REQUIREMENT: Lift out each line of the data that holds "global".

Collected data entries:
Lemma tracked_submit s w st d c r s' :
  submit_class instant wall s w st d c = Some (r, s') → tracked known s → tracked known s'.
Proof.
  assert (∀ s active, admit_new instant wall s (w, st) d c active = Some (r, s') →
            tracked known s → tracked known s') as Hnew.
  { clear s. intros s act. unfold admit_new. set (s1 := set_jobs _ _). intros Heq Ht.
    assert (tracked known s1) as Ht1.
    { eapply (tracked_replace s s1); [reflexivity|done| |done]. done. }
    revert Heq. destruct (js_slots s1 !! (w, st)) as [sl|]; [|done]. cbn [mbind option_bind].
    destruct act; [intros [= _ <-]; by eapply tracked_same|].
    set (s2 := set_slots _ _). assert (tracked known s2) as Ht2 by by eapply tracked_same.
    clearbody s2. unfold enqueue. destruct (js_jobs s2 !! _) as [j|]; [|done].
    cbn [mbind option_bind]. destruct (pump _ _ _) as [s3|] eqn:H3; [|done].
    cbn [mbind option_bind]. destruct (js_jobs s3 !! _) as [j3|]; [|done]. cbn [mbind option_bind].
    intros [= _ <-]. eapply tracked_pump_fueled; [exact H3|]. by eapply tracked_same. }
  assert (∀ s active pending,
            submit_over_pending instant wall s (w, st) d c active pending = Some (r, s') →
            tracked known s → tracked known s') as Hover.
  { clear s. intros s act [p|]; [|by apply Hnew]. unfold submit_over_pending.
    destruct (js_jobs s !! p) as [j|]; [|done]. cbn [mbind option_bind].
    destruct (String.eqb _ _); [by intros [= _ <-]|].
    destruct (finish _ _ _ _ _ _) as [s1|] eqn:H1; [|done]. cbn [mbind option_bind].
    intros Heq Ht. eapply Hnew; [exact Heq|]. exact (tracked_finish _ _ Superseded _ _ eq_refl H1 Ht). }
  unfold submit_class. destruct (js_closing s); [by intros [= _ <-]|].
  set (s1 := set_slots _ _). intros Heq Ht. assert (tracked known s1) as Ht1 by by eapply tracked_same.
  revert Heq. destruct (sl_active _); [|by intros Heq; eapply Hover].
  destruct (js_jobs s1 !! _) as [j|]; [|done]. cbn [mbind option_bind].
  destruct (_ && _); [by intros [= _ <-]|by intros Heq; eapply Hover].
Qed.
End tracked.

(** Taking the list makes its jobs the caller's. *)
Lemma tracked_take known s :
  tracked known s → tracked (λ id, known id ∨ id ∈ (take_started s).1) (take_started s).2.
Proof. intros Ht id Hid. left. exact (Ht id Hid). Qed.

(** ** Nothing starts while closing *)

(** [s'] has the started list and the closing flag of [s]. *)
Definition quiet (s s' : Jobs) : Prop :=
  js_started s' = js_started s ∧ js_closing s' = js_closing s.

#[global] Instance quiet_refl : Reflexive quiet.
Proof. by intros s. Qed.
#[global] Instance quiet_trans : Transitive quiet.
Proof. intros s1 s2 s3 [] []. split; congruence. Qed.

Section closing.
Context (instant wall : nat → Z).

Lemma retire_loop_quiet fin s r : retire_loop wall fin s = Some r → quiet s r.2.
Proof.
  revert s. induction fin as [|oldest rest IH]; intros s; cbn [retire_loop]; [by intros [= <-]|].
  destruct (_ <=? _)%nat; [by intros [= <-]|].
  destruct (js_jobs s !! oldest) as [j|]; [|done]. cbn [mbind option_bind].
  destruct (j_finished_at j); cbn; [destruct (negb _)|]; (intros [= <-] || intros Heq);
    try done; (etrans; [|exact (IH _ Heq)]); done.
Qed.

Lemma finish_job_quiet s id st err s' : finish_job wall s id st err = Some s' → quiet s s'.
Proof.
  unfold finish_job. destruct (js_jobs s !! id) as [j|] eqn:Hj; [|done].
  cbn [mbind option_bind]. set (s1 := tick _). assert (quiet s s1) as Q1 by done. clearbody s1.
  destruct (match j_slot j with Some _ => _ | None => _ end) as [s2|] eqn:H2; [|done].
  assert (quiet s1 s2) as Q2.
  { destruct (j_slot j); [destruct (_ <? _)%nat; [|done]|]; by injection H2 as <-. }
  cbn [mbind option_bind]. set (s3 := set_owners _ _). assert (quiet s2 s3) as Q3 by done.
  clearbody s3.
  destruct (if match j_state j with Running | Cancelling => true | _ => false end then _ else _)
    as [s4|] eqn:H4; [|done].
  assert (quiet s3 s4) as Q4.
  { destruct (match j_state j with Running | Cancelling => true | _ => false end);
      [|by injection H4 as <-].
    destruct (js_running s3 !! j_class j) as [[|n]|]; try done. by injection H4 as <-. }
  cbn [mbind option_bind]. destruct (js_slots s4 !! j_key j) as [sl|]; [|done].
  cbn [mbind option_bind]. destruct (vacate sl id) as [sl' promoted].
  set (s5 := set_slots _ _). assert (quiet s4 s5) as Q5 by done. clearbody s5.
  destruct (match promoted with Some _ => _ | None => _ end) as [s6|] eqn:H6; [|done].
  assert (quiet s5 s6) as Q6.
  { destruct promoted as [next|]; [|by injection H6 as <-]. unfold enqueue in H6.
    destruct (js_jobs s5 !! next); [|done]. by injection H6 as <-. }
  cbn [mbind option_bind]. unfold retire_finished.
  destruct (retire_loop _ _ _) as [[fin s7]|] eqn:H7; [|done]. cbn. intros [= <-].
  apply retire_loop_quiet in H7. rewrite Q1, Q2, Q3, Q4, Q5, Q6. exact H7.
Qed.

Lemma pump_closing fuel s now s' :
  js_closing s = true → pump_fueled instant wall fuel s now = Some s' → s' = s.
Proof. intros Hc. destruct fuel; [done|]. cbn [pump_fueled]. rewrite Hc. by intros [= ->]. Qed.

Lemma finish_quiet s id st err s' :
  js_closing s = true → finish instant wall s id st err = Some s' → quiet s s'.
Proof.
  intros Hc. unfold finish, finish_at. destruct (finish_job _ _ _ _ _) as [s1|] eqn:H1; [|done].
  cbn [mbind option_bind]. apply finish_job_quiet in H1. intros Heq.
  assert (js_closing s1 = true) as Hc1 by (destruct H1 as [_ ->]; done).
  rewrite (pump_closing _ _ _ _ Hc1 Heq). exact H1.
Qed.

Lemma finish_all_quiet ids s err s' :
  js_closing s = true → finish_all instant wall s ids err = Some s' → quiet s s'.
Proof.
  revert s. induction ids as [|id ids IH]; intros s Hc; cbn [finish_all]; [by intros [= <-]|].
  destruct (finish _ _ _ _ _ _) as [s1|] eqn:H1; [|done]. cbn [mbind option_bind].
  apply finish_quiet in H1; [|done]. intros Heq. rewrite H1. apply IH; [|done].
  by destruct H1 as [_ ->].
Qed.

Lemma log_quiet s id line : quiet s (log instant s id line).2.
Proof.
  unfold log. destruct (_ <? _); [done|]. destruct (js_jobs s !! id) as [j|]; [|done].
  destruct (negb _); cbn; by case_match.
Qed.

Lemma closing_step s op s' :
  js_closing s = true → op ≠ OpTakeStarted → op ≠ OpShutdown →
  jobs_step instant wall s op = Some s' → quiet s s'.
Proof.
  intros Hc Ht Hsd.
  destruct op as [w st d c|id period now|id now|id owner created|liveness| |id|id ok err|id line| | | ];
    cbn [jobs_step]; try done.
  - unfold submit_class. rewrite Hc. by intros [= <-].
  - intros [= <-]. unfold lease. by case_match.
  - unfold touch. destruct (js_leases s !! id); [|by intros [= <-]].
    destruct (job_is _ _ _); [|by intros [= <-]]. intros Heq.
    apply pump_closing in Heq; [|done]. by subst s'.
  - intros [= <-]. unfold own. by case_match.
  - intros [= <-]. unfold jobs_orphaned. by destruct (orphaned _ _ _) as [[] ?].
  - unfold cancel. destruct (js_jobs s !! id) as [j|]; [|by intros [= <-]].
    destruct (terminal _); [by intros [= <-]|]. case_bool_decide; [by intros [= <-]|].
    destruct (finish _ _ _ _ _ _) as [s1|] eqn:E; [|done]. intros [= <-]. by eapply finish_quiet.
  - unfold settle_with_error, settle_with_error_at.
    destruct (js_jobs (tick s) !! id) as [j|]; [|by intros [= <-]].
    destruct (terminal _); [by intros [= <-]|].
    destruct (finish_at _ _ _ _ _ _ _) as [s1|] eqn:E; [|done]. intros [= <-].
    by eapply (finish_quiet s).
  - intros [= <-]. apply log_quiet.
  - intros Heq. apply finish_all_quiet in Heq as [H1 H2]; [|done].
    split; [exact H1|]. rewrite H2. by rewrite Hc.
  - by intros [= <-].
Qed.
End closing.
(* ===== verification/JobRequests.v ===== *)
(** * JobRequests: what the daemon's jobs carry

    The typed requests of [bosn-service/src/executors.rs], the command vocabulary around them
    ([job_api.rs]) and the helpers of the job actor ([job_support.rs]): the digest material that
    decides whether two submissions are the same work, the bound on a log line, and the audit
    events of a setup ensure. [blake3] (its hex digest) is a parameter. Paths are the UTF-8
    strings [to_string_lossy] gives; a [Duration] is in nanoseconds. *)

From Stdlib Require Import Ascii.
From stdpp Require Import pretty.
From S2P Require Export JobsTheorems.

Local Open Scope string_scope.
Local Open Scope list_scope.
Local Open Scope Z_scope.
Local Open Scope bosn_scope.

(** ** Requests *)

Inductive SetupPreparePolicy := Refresh | Offline.
#[global] Instance SetupPreparePolicy_eq_dec : EqDecision SetupPreparePolicy.
Proof. solve_decision. Defined.

Definition policy_wire (p : SetupPreparePolicy) : Z :=
  match p with Refresh => 1 | Offline => 2 end.
Definition policy_from_wire (value : Z) : option SetupPreparePolicy :=
  if value =? 1 then Some Refresh else if value =? 2 then Some Offline else None.

Record SetupPrepareRequest := {
  pr_workspace : string;
  pr_config : string;
  pr_policy : SetupPreparePolicy;
  pr_deadline : Z;
  pr_output_limit : Z;
}.
Record SetupTaskJobRequest := {
  st_workspace : string;
  st_config : string;
  st_policy : SetupPreparePolicy;
  st_task_name : string;
  st_deadline : Z;
  st_output_limit : Z;
}.
Record SetupAppTaskJobRequest := {
  sa_workspace : string;
  sa_config : string;
  sa_policy : SetupPreparePolicy;
  sa_task_name : string;
  sa_deadline : Z;
  sa_output_limit : Z;
}.
Record SetupEnsureJobRequest := {
  se_workspace : string;
  se_config : string;
  se_policy : SetupPreparePolicy;
  se_deadline : Z;
  se_output_limit : Z;
}.
Record ManifestEnsureJobRequest := {
  me_workspace : string;
  me_manifest : string;
  me_stack : string;
  me_deadline : Z;
  me_output_limit : Z;
}.
Record ManifestConvergeJobRequest := {
  mc_workspace : string;
  mc_manifest : string;
  mc_deadline : Z;
  mc_output_limit : Z;
}.
Record ManifestAppTaskJobRequest := {
  ma_workspace : string;
  ma_manifest : string;
  ma_stack : string;
  ma_task_name : string;
  ma_deadline : Z;
  ma_output_limit : Z;
}.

THE COMPLETED TASK:
#[global] Instance quiet_refl : Reflexive quiet.
#[global] Instance quiet_trans : Transitive quiet.
#[global] Instance SetupPreparePolicy_eq_dec : EqDecision SetupPreparePolicy.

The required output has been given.